Since successfully putting its first satellite into orbit in 2018, Rocket Lab has successfully launched 29 times as of December 2022 and sent more than 150 satellites into space.
We visited its factory to get a close-up look at the front lines of satellite development and manufacturing.
There were many rockets in the process of being manufactured in the factory in Auckland, northern New Zealand. They were the company's Electron model, a small rocket for launching small satellites. The company finishes about one rocket per month.

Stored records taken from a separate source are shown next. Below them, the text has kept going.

(* ===== verification/RaftNet.v ===== *)
(** * Raft over the simulated network

    The servers of [src/6.5840/src/raft/raft.go] with every [Call] the one of
    [labrpc.go]: what reflection tells labrpc of a Raft object, and the system of
    the objects, their goroutines and the network, while a tester connects,
    disconnects, shuts down and kills servers but starts no new ones. The system
    of [Raft] treats a call as one delivery that may fail; here it is the steps
    of its goroutines, and a handler can run after its call has failed. *)
From S2P Require Import Prelude LabGob LabRpc Raft.
Import LabGob LabRpc.
Local Open Scope Z_scope.

Module RaftNet.

(** ** A Raft object as labrpc sees it *)

(** What a request or a reply holds; a pointer is the value it points to. *)
Inductive raftvalue :=
| VVoteArgs (a : Raft.RequestVoteArgs)
| VVoteReply (r : Raft.RequestVoteReply)
| VAppendEntries (a : Raft.AppendEntries)
| VHeartbeatReply (r : Raft.HeartbeatReply).

(** The types of the messages, and the pointers to them. *)
Definition raft_types (t : rtype) : desc :=
  match t with
  | 1%nat => DPtr 2
  | 2%nat => DStruct "RequestVoteArgs" [("Term", 9%nat); ("CandidateId", 9%nat); ("LastLogIndex", 9%nat); ("LastLogTerm", 9%nat)]
  | 3%nat => DPtr 4
  | 4%nat => DStruct "RequestVoteReply" [("Term", 9%nat); ("VoteGranted", 10%nat)]
  | 5%nat => DPtr 6
  | 6%nat => DStruct "AppendEntries" [("Term", 9%nat); ("LeaderID", 9%nat); ("PrevlogIndex", 9%nat); ("PrevlogTerm", 9%nat)]
  | 7%nat => DPtr 8
  | 8%nat => DStruct "HeartbeatReply" [("Term", 9%nat); ("Success", 10%nat)]
  | 9%nat => DBasic "int"
  | 10%nat => DBasic "bool"
  | 11%nat => DSlice 12
  | 12%nat => DBasic "uint8"
  | 13%nat => DPtr 14
  | 15%nat => DOther "interface"
  | _ => DOther "Raft"
  end%nat.

(** The Raft objects, by their number, and the time. *)
Record objects := Objects { o_rafts : list Raft.Raft; o_now : Z }.

(** A method called on object [p]; reflection panics when it is given a value of
    another type, which does not happen. *)
Definition on_raft (p : nat) (f : Z → Raft.Raft → Raft.Raft * option raftvalue) (w : objects) (r : raftvalue) :
    objects * raftvalue :=
  match o_rafts w !! p with
  | Some rf => let '(rf, r') := f (o_now w) rf in (Objects (<[p := rf]> (o_rafts w)) (o_now w), default r r')
  | None => (w, r)
  end.

Definition call_RequestVote (a : raftvalue) (now : Z) (rf : Raft.Raft) : Raft.Raft * option raftvalue :=
  match a with
  | VVoteArgs args => let '(rf, reply) := Raft.RequestVote now rf args in (rf, Some (VVoteReply reply))
  | _ => (rf, None)
  end.

Definition call_GetHeartbeat (a r : raftvalue) (now : Z) (rf : Raft.Raft) : Raft.Raft * option raftvalue :=
  match a, r with
  | VAppendEntries args, VHeartbeatReply reply =>
      let '(rf, reply) := Raft.GetHeartbeat now rf args reply in (rf, Some (VHeartbeatReply reply))
  | _, _ => (rf, None)
  end.

(** The exported methods of object [p]; the types are those of the receiver and
    the arguments. Only two have the shape of a handler, so the others are
    never called through labrpc. *)
Definition raft_methods (p : nat) : list (Method (W:=objects) (V:=raftvalue)) :=
  [ MkMethod "GetHeartbeat" "" [13; 5; 7]%nat 0 (λ w a r, on_raft p (call_GetHeartbeat a r) w r);
    MkMethod "GetState" "" [13]%nat 2 (λ w a r, (w, r));
    MkMethod "Kill" "" [13]%nat 0 (λ w a r, on_raft p (λ _ rf, (Raft.Kill rf, None)) w r);
    MkMethod "LeaderOperation" "" [13]%nat 0 (λ w a r, (w, r));
    MkMethod "RequestVote" "" [13; 1; 3]%nat 0 (λ w a r, on_raft p (call_RequestVote a) w r);
    MkMethod "Snapshot" "" [13; 9; 11]%nat 0 (λ w a r, on_raft p (λ _ rf, (Raft.Snapshot rf 0 [], None)) w r);
    MkMethod "Start" "" [13; 15]%nat 3 (λ w a r, (w, r)) ].

Definition raftsvc (p : nat) : Service (W:=objects) (V:=raftvalue) := MakeService raft_types "Raft" (raft_methods p).

(** What gob promises for these values. *)
Definition type_of (v : raftvalue) : rtype :=
  match v with VVoteArgs _ => 1 | VVoteReply _ => 4 | VAppendEntries _ => 5 | VHeartbeatReply _ => 8 end%nat.

Class RaftCodec `{Codec raftvalue} : Prop := {
  encodes v : ∃ b, EncodeV v = Some b ∧ DecodeV b (New (type_of v)) = (v, true);
  new_vote_reply : New 4%nat = VVoteReply (Raft.MkRequestVoteReply 0 false);
  new_heartbeat_reply : New 8%nat = VHeartbeatReply (Raft.MkHeartbeatReply 0 false);
}.

(** ** The calls of a goroutine *)

Definition vote_reply (v : raftvalue) : Raft.RequestVoteReply :=
  match v with VVoteReply r => r | _ => Raft.MkRequestVoteReply 0 false end.
Definition heartbeat_reply (v : raftvalue) : Raft.HeartbeatReply :=
  match v with VHeartbeatReply r => r | _ => Raft.MkHeartbeatReply 0 false end.

(** The end, method, type of the arguments, arguments and variable for the reply of
    [sendRequestVote] and of the heartbeats; the servers that call and are called. *)
Definition request_of (t : Raft.thread) : option (nat * nat * string * rtype * raftvalue * raftvalue) :=
  match t with
  | Raft.AskVote i j args =>
      Some (i, j, "Raft.RequestVote", 1%nat, VVoteArgs args, VVoteReply (Raft.MkRequestVoteReply 0 false))
  | Raft.SendBeat i j args =>
      Some (i, j, "Raft.GetHeartbeat", 5%nat, VAppendEntries args, VHeartbeatReply (Raft.MkHeartbeatReply 0 false))
  | _ => None
  end.

(** What is left to do when [Call] has returned [ok] and the variable holds [v]. A
    heartbeat does not look at [ok]. *)
Definition after_call (t : Raft.thread) (ok : bool) (v : raftvalue) : option Raft.thread :=
  match t with
  | Raft.AskVote i j args => if ok then Some (Raft.GotVote i j args (vote_reply v)) else None
  | Raft.SendBeat i j args => Some (Raft.BeatReply i j (heartbeat_reply v))
  | _ => None
  end.

(** ** The system *)

Section system.
Context `{Codec raftvalue}.

Abbreviation netstate := (@state objects raftvalue name _ _).
Abbreviation netstep := (@step objects raftvalue name _ _ _ raft_types).

(** A goroutine, with the call it waits for. *)
Record goroutine := Goroutine { g_thread : Raft.thread; g_wait : option nat }.

(** [s_ends] are the names of the ends of every server, [peers]. *)
Record system := System {
  s_net : netstate;
  s_ends : list (list string);
  s_tickers : list (option Z);
  s_gors : list goroutine;
}.

Definition rafts (s : system) : list Raft.Raft := o_rafts (st_world (s_net s)).
Definition clock (s : system) : Z := o_now (st_world (s_net s)).

Definition with_world (w : objects) (n : netstate) : netstate :=
  State (st_net n) (st_objs n) w (st_calls n) (st_loop n).

(** Goroutines that have just begun. *)
Definition begun (ts : list Raft.thread) : list goroutine := (λ t, Goroutine t None) <$> ts.

(** The system as [Raft] sees it, without its goroutines. *)
Definition servers_of (s : system) : Raft.system := Raft.System (rafts s) (s_tickers s) [] (clock s) [].

(** A step of a ticker, of the time, or a kill. *)
Definition local (a : Raft.action) (s : system) : outcome system :=
  r ← or_block (Raft.step (servers_of s) a);
  Next (System (with_world (Objects (Raft.s_servers r) (Raft.s_now r)) (s_net s)) (s_ends s)
          (Raft.s_tickers r) (s_gors s ++ begun (Raft.s_threads r))).

(** The code of thread [t] runs, which was goroutine [g]. *)
Definition run (g : nat) (t : Raft.thread) (s : system) : outcome system :=
  '(servers, ts, _) ← or_block (Raft.run_thread (length (rafts s)) (clock s) (rafts s) t);
  Next (System (with_world (Objects servers (clock s)) (s_net s)) (s_ends s) (s_tickers s) (delete g (s_gors s) ++ begun ts)).

(** What a tester does to the network while the servers run; it makes no ends
    and adds no servers. *)
Definition tester (x : control (N:=name)) : bool :=
  match x with
  | CReliable _ | CLongReordering _ | CLongDelays _ | CEnable _ _ | CDeleteServer _ | CCleanup => true
  | _ => false
  end.

(** The steps of the goroutines of labrpc. *)
Definition internal (a : @LabRpc.action objects raftvalue name) : bool :=
  match a with
  | AControl _ | AMakeServer _ | AAddService _ _ | ACall _ _ _ _ _ _ => false
  | _ => true
  end.

Inductive action :=
| Advance (d : Z) (* time passes *)
| Wake (i : nat) (rnd : Z) (* the wait of ticker i is over *)
| KillServer (i : nat)
| Go (g : nat) (* goroutine g goes on *)
| Send (g k : nat) (* goroutine g makes its call *)
| Net (a : @LabRpc.action objects raftvalue name)
| Control (x : control (N:=name))
| Receive (g : nat). (* goroutine g has the outcome of its call *)

Definition step (s : system) (a : action) : outcome system :=
  match a with
  | Advance d => local (Raft.Advance d) s
  | Wake i rnd => local (Raft.Wake i rnd) s
  | KillServer i => local (Raft.KillServer i) s
  | Go g =>
      gr ← or_block (s_gors s !! g);
      if Raft.calling (g_thread gr) then Blocked else run g (g_thread gr) s
  | Send g k =>
      gr ← or_block (s_gors s !! g);
      match g_wait gr, request_of (g_thread gr) with
      | None, Some (i, j, m, t, args, reply) =>
          names ← or_block (s_ends s !! i);
          e ← or_block (names !! j);
          net ← netstep (s_net s) (ACall k (EndName e) m t args reply);
          Next (System net (s_ends s) (s_tickers s) (<[g := Goroutine (g_thread gr) (Some k)]> (s_gors s)))
      | _, _ => Blocked
      end
  | Net a =>
      if internal a then net ← netstep (s_net s) a; Next (System net (s_ends s) (s_tickers s) (s_gors s)) else Blocked
  | Control x =>
      if tester x then net ← netstep (s_net s) (AControl x); Next (System net (s_ends s) (s_tickers s) (s_gors s)) else Blocked
  | Receive g =>
      gr ← or_block (s_gors s !! g);
      k ← or_block (g_wait gr);
      call ← or_block (st_calls (s_net s) !! k);
      match c_pc call with
      | Returned b v =>
          match after_call (g_thread gr) b v with
          | Some t => run g t s
          | None => Next (System (s_net s) (s_ends s) (s_tickers s) (delete g (s_gors s)))
          end
      | _ => Blocked
      end
  end.

Fixpoint exec (s : system) (acts : list action) : outcome system :=
  match acts with
  | [] => Next s
  | a :: acts => s ← step s a; exec s acts
  end.

End system.
End RaftNet.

Our first impression of their rocket is that it is quite small. With an overall length of about 18 meters and a diameter of about 1.2 meters, it is about a quarter the size of the current model of the Falcon 9 rocket (70 meters in length) of Elon Musk's SpaceX.
The cost of launching a small satellite, previously about $50 million, has been reduced to about $7.5 million. This is a major boost to space development by the private sector. Launched into Low Earth orbit (LEO) at an altitude of 2,000 kilometers or less, the Electron can carry satellites weighing up to 300 kilograms. When fully fueled before takeoff, the total weight of the rocket is about 13 tons.

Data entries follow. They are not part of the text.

Lemma raft_sim_receive N s g s' abs : related N s abs → step s (Receive g) = Next s' →
  ∃ abs', moves (net_fresh s (Receive g)) abs abs' ∧ related N s' abs'.
Proof using Type.
  intros HR Hs. cbn [step net_fresh] in *. destruct (s_gors s !! g) as [gr|] eqn:Eg; [|done]. cbn [or_block mbind outcome_bind] in Hs.
  destruct (g_wait gr) as [k|] eqn:Hw; [|done]. cbn [or_block mbind outcome_bind option_bind] in Hs |- *.
  destruct (st_calls (s_net s) !! k) as [c|] eqn:Hk; [|done]. cbn [or_block mbind outcome_bind] in Hs.
  destruct (c_pc c) as [| | | | | | |b v] eqn:Hpc; try done.
  pose proof (rl_tied _ _ _ HR) as [orphans HT]. apply (tied_gors _ _ _ _ _ (gors_at s g gr Eg)) in HT.
  destruct (ti_wait _ _ _ _ HT gr k) as (c0 & Hc0 & Ha); [by left|done|]. rewrite Hk in Hc0. injection Hc0 as <-.
  pose proof (no_calls _ (rl_net _ _ _ HR) k c Hk) as Hinv. unfold call_inv in Hinv. rewrite Hpc in Hinv.
  destruct b.
  - destruct Hinv as (r & Hr & Hd).
    destruct (tied_receive _ _ _ _ _ k c true v HT Hw Hk Hpc) as [(o' & sv & ? & _)|(rest & _ & Hp & HT')]; [congruence|congruence|].
    assert (Hi : ∃ t, after_call (g_thread gr) true v = Some t ∧ image (st_calls (s_net s)) gr = t).
    { unfold image. rewrite Hw. unfold reply_at. rewrite Hk. simpl. rewrite Hr, Hd. destruct Ha as (i & j & mth & ty & a & rep & names & e & b & E & _).
      destruct (g_thread gr); simpl in E; try done; by eexists. }
    destruct Hi as (t & Ht & Hi). rewrite Ht in Hs |- *. rewrite Hi in Hp. by eapply sim_run.
  - assert (Hs' : s' = System (s_net s) (s_ends s) (s_tickers s) (delete g (s_gors s))).
    { destruct (after_call (g_thread gr) false v) as [t|] eqn:Et; [|by injection Hs as <-]. rewrite Hinv in Et.
      by eapply failed_idle. }
    clear Hs. set (fr := match after_call _ _ _ with Some t => _ | None => _ end). clearbody fr. subst s'.
    destruct HR as [H1 H2 H3 H4 H5 H6 H7 _].
    destruct (tied_receive _ _ _ _ _ k c false v HT Hw Hk Hpc) as [(o' & sv & _ & HT')|(rest & _ & Hp & HT')]; [done|..].
    + exists abs. split; [apply moves_refl|]. split; try done. by exists o'.
    + destruct (abs_lose fr abs _ rest Hp) as (abs' & M & E1 & E2 & E3 & E4); [by eapply image_calling|]. exists abs'. split; [done|].
      split; cbn [s_net s_ends s_tickers s_gors]; try done.
      * by rewrite E1.
      * by rewrite E2.
      * by rewrite E3.
      * by eapply moves_typed.
      * exists orphans. eapply tied_threads; [symmetry; exact E4|exact HT'].
Qed.

(** Every step of the system is one of the model, or several, or none. *)
Lemma sim_step N s a s' abs : related N s abs → step s a = Next s' →
  ∃ abs', moves (net_fresh s a) abs abs' ∧ related N s' abs'.
Proof using Type*.
  intros HR Hs. destruct a as [d|i rnd|i|g|g k|x|x|g].
  - by eapply (sim_local N (Raft.Advance d)).
  - by eapply (sim_local N (Raft.Wake i rnd)).
  - by eapply (sim_local N (Raft.KillServer i)).
  - by eapply sim_go.
  - exists abs. split; [apply moves_refl|by eapply raft_sim_send].
  - cbn [step] in Hs. destruct (internal x) eqn:Hi; [|done]. apply bind_Next in Hs as (n' & Hn & [= <-]).
    assert ((∃ k, x = AHandle k) ∨ ∀ k, x ≠ AHandle k) as [[k ->]|Hx] by (destruct x; eauto; right; congruence); [by eapply raft_sim_handle|].
    exists abs. split; [apply moves_refl|]. eapply raft_sim_net; [done|exact Hn| |done|]; by destruct x.
  - cbn [step] in Hs. destruct (tester x) eqn:Hi; [|done]. apply bind_Next in Hs as (n' & Hn & [= <-]).
    exists abs. split; [apply moves_refl|]. by eapply raft_sim_net.
  - by eapply raft_sim_receive.
Qed.

(** ** Panics *)

(** The network never panics over a call of a Raft object. *)
Lemma net_crash N n a gors orphans ts : net_ok n → ready_ok (st_calls n) → tied (st_calls n) gors orphans ts →
  Forall (RaftTyping.thread_ok N) ts → length (o_rafts (st_world n)) = N → usual a = true → netstep n a = Crash →
  a = AControl CCleanup ∧ closed (st_net n) = true.
Proof using Type*.
  intros HN HR HT Hts Hlen Hu Hs. destruct a as [x|o|o svc| |k e m ty x r0|k|k|k|k r|k|k|k|k r1 r2|k]; try done; simpl in Hs;
    try (destruct (st_calls n !! k) as [c|] eqn:Hc; [|done]; cbn [or_block mbind outcome_bind] in Hs).
  - destruct x; try done. simpl in Hs. unfold Cleanup in Hs. by destruct (closed _).
  - by case_match.
  - destruct (st_calls n !! k); [done|]. unfold begin_Call in Hs. destruct (encodes x) as (b & Hb & _). by rewrite Hb in Hs.
  - destruct (c_pc c); try done. by destruct (st_loop n).
  - destruct (c_pc c); try done. by destruct (closed _).
  - by destruct (c_pc c).
  - by destruct (c_pc c).
  - destruct (c_handler c) as [|sv|] eqn:Hh; try done.
    destruct (handle_call N n k gors orphans ts HN HT Hts Hlen c sv Hc Hh) as (rs & rs' & servers & r & v & t & rest & vs & Hrs & Hd & _).
    rewrite Hrs in Hs. cbn [or_block mbind outcome_bind] in Hs. by rewrite Hd in Hs.
  - by destruct (c_pc c), (c_handler c).
  - by destruct (c_pc c).
  - by destruct (c_pc c).
  - destruct (c_pc c) as [| | | | | |r|] eqn:Hpc; try done. exfalso. pose proof (no_calls _ HN k c Hc) as Hi. unfold call_inv in Hi. rewrite Hpc in Hi.
    unfold finish_Call in Hs. destruct (ok r) eqn:Eo; [|done]. destruct Hi as [->|Hr]; [done|].
    specialize (HR k c r Hc Hr). destruct (DecodeV _ _) as [v good]. simpl in HR. by subst good.
Qed.

Lemma bind_Crash {A B} (r : outcome A) (f : A → outcome B) : r ≫= f = Crash → r = Crash ∨ ∃ a, r = Next a ∧ f a = Crash.
Proof using Type. destruct r; simpl; try done; eauto. Qed.

Lemma run_no_crash s g t : run g t s ≠ Crash.
Proof using Type. unfold run. by destruct (Raft.run_thread _ _ _ t) as [[[? ?] ?]|]. Qed.

(** A step panics only if it closes the network a second time. *)
Lemma sim_crash N s a abs : related N s abs → step s a = Crash → a = Control CCleanup ∧ closed (st_net (s_net s)) = true.
Proof using Type*.
  intros HR Hs. pose proof (related_length _ _ _ HR) as Hlen. destruct (rl_tied _ _ _ HR) as [orphans HT].
  pose proof (RaftTyping.sy_threads _ _ (rl_typed _ _ _ HR)) as Hts.
  assert (Hnet : ∀ x, usual x = true → netstep (s_net s) x = Crash → x = AControl CCleanup ∧ closed (st_net (s_net s)) = true).
  { intros x. by eapply net_crash; [apply HR..|exact HT|exact Hts|exact Hlen]. }
  destruct a as [d|i rnd|i|g|g k|x|x|g]; cbn [step] in Hs.
  1-3: unfold local in Hs; by destruct (Raft.step _ _).
  - destruct (s_gors s !! g) as [gr|]; [|done]. cbn [or_block mbind outcome_bind] in Hs. case_match; [done|]. by apply run_no_crash in Hs.
  - destruct (s_gors s !! g) as [gr|]; [|done]. cbn [or_block mbind outcome_bind] in Hs. destruct (g_wait gr); [done|].
    destruct (request_of (g_thread gr)) as [[[[[[i j] mth] ty] v] rep]|]; [|done]. destruct (s_ends s !! i) as [names|]; [|done].
    cbn [or_block mbind outcome_bind] in Hs. destruct (names !! j) as [e|]; [|done]. cbn [or_block mbind outcome_bind] in Hs.
    apply bind_Crash in Hs as [Hs|(n' & _ & [=])]. by apply Hnet in Hs as [[=] _].
  - destruct (internal x) eqn:Hi; [|done]. apply bind_Crash in Hs as [Hs|(n' & _ & [=])]. apply Hnet in Hs as [-> _]; [done|by destruct x].
  - destruct (tester x) eqn:Hi; [|done]. apply bind_Crash in Hs as [Hs|(n' & _ & [=])]. by apply Hnet in Hs as [[= ->] ?].
  - destruct (s_gors s !! g) as [gr|]; [|done]. cbn [or_block mbind outcome_bind] in Hs. destruct (g_wait gr) as [k|]; [|done].
    cbn [or_block mbind outcome_bind] in Hs. destruct (st_calls (s_net s) !! k) as [c|]; [|done]. cbn [or_block mbind outcome_bind] in Hs.
    destruct (c_pc c); try done. case_match; [by apply run_no_crash in Hs|done].
Qed.

(** ** Runs *)

Fixpoint net_fresh_run (s : system) (acts : list action) : bool :=
  match acts with
  | [] => true
  | a :: acts => net_fresh s a && match step s a with Next s' => net_fresh_run s' acts | _ => true end
  end.

Lemma sim_run_all N acts s s' abs : related N s abs → RaftNet.exec s acts = Next s' →
  ∃ abs', moves (net_fresh_run s acts) abs abs' ∧ related N s' abs'.
Proof using Type*.
  revert s abs. induction acts as [|a acts IH]; intros s abs HR; [intros [= <-]; exists abs; split; [apply moves_refl|done]|].
  simpl. intros (s1 & Hs & He)%bind_Next. destruct (sim_step _ _ _ _ _ HR Hs) as (abs1 & M1 & HR1).
  destruct (IH s1 abs1 HR1 He) as (abs2 & M2 & HR2). exists abs2. split; [|done]. rewrite Hs.
  eapply moves_trans; [eapply moves_weaken; [|exact M1]|eapply moves_weaken; [|exact M2]]; by intros [? ?]%andb_prop.
Qed.

Lemma sim_run_crash N acts s abs : related N s abs → RaftNet.exec s acts = Crash →
  ∃ acts1 acts2 s1, acts = acts1 ++ Control CCleanup :: acts2 ∧ RaftNet.exec s acts1 = Next s1 ∧ closed (st_net (s_net s1)) = true.
Proof using Type*.
  revert s abs. induction acts as [|a acts IH]; intros s abs HR; [done|]. simpl. intros [Hs|(s1 & Hs & He)]%bind_Crash.
  - destruct (sim_crash _ _ _ _ HR Hs) as [-> Hc]. by exists [], acts, s.
  - destruct (sim_step _ _ _ _ _ HR Hs) as (abs1 & _ & HR1). destruct (IH s1 abs1 HR1 He) as (l1 & l2 & s2 & -> & E & Hc).
    exists (a :: l1), l2, s2. split; [done|]. split; [|done]. simpl. by rewrite Hs.
Qed.

End net.
End RaftNetSim.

Nine engines are built into the first stage of the rocket. Rocket Lab develops and manufactures its Rutherford engines, which are key components, in-house at its U.S. base.
In a world first, the company utilizes 3D printing for all major parts of the engines installed in the Electron, including the combustion chamber and pumps. In this way, it has achieved a complex and lightweight structure that was difficult to attain with conventional manufacturing technology.
The Rutherford's breakthrough is the use of an electrically driven pump that pumps fuel into the combustion chamber. In a typical rocket engine, the pump is driven by the gas generated by fuel combustion. The main components can be "printed" within 24 hours. Read more.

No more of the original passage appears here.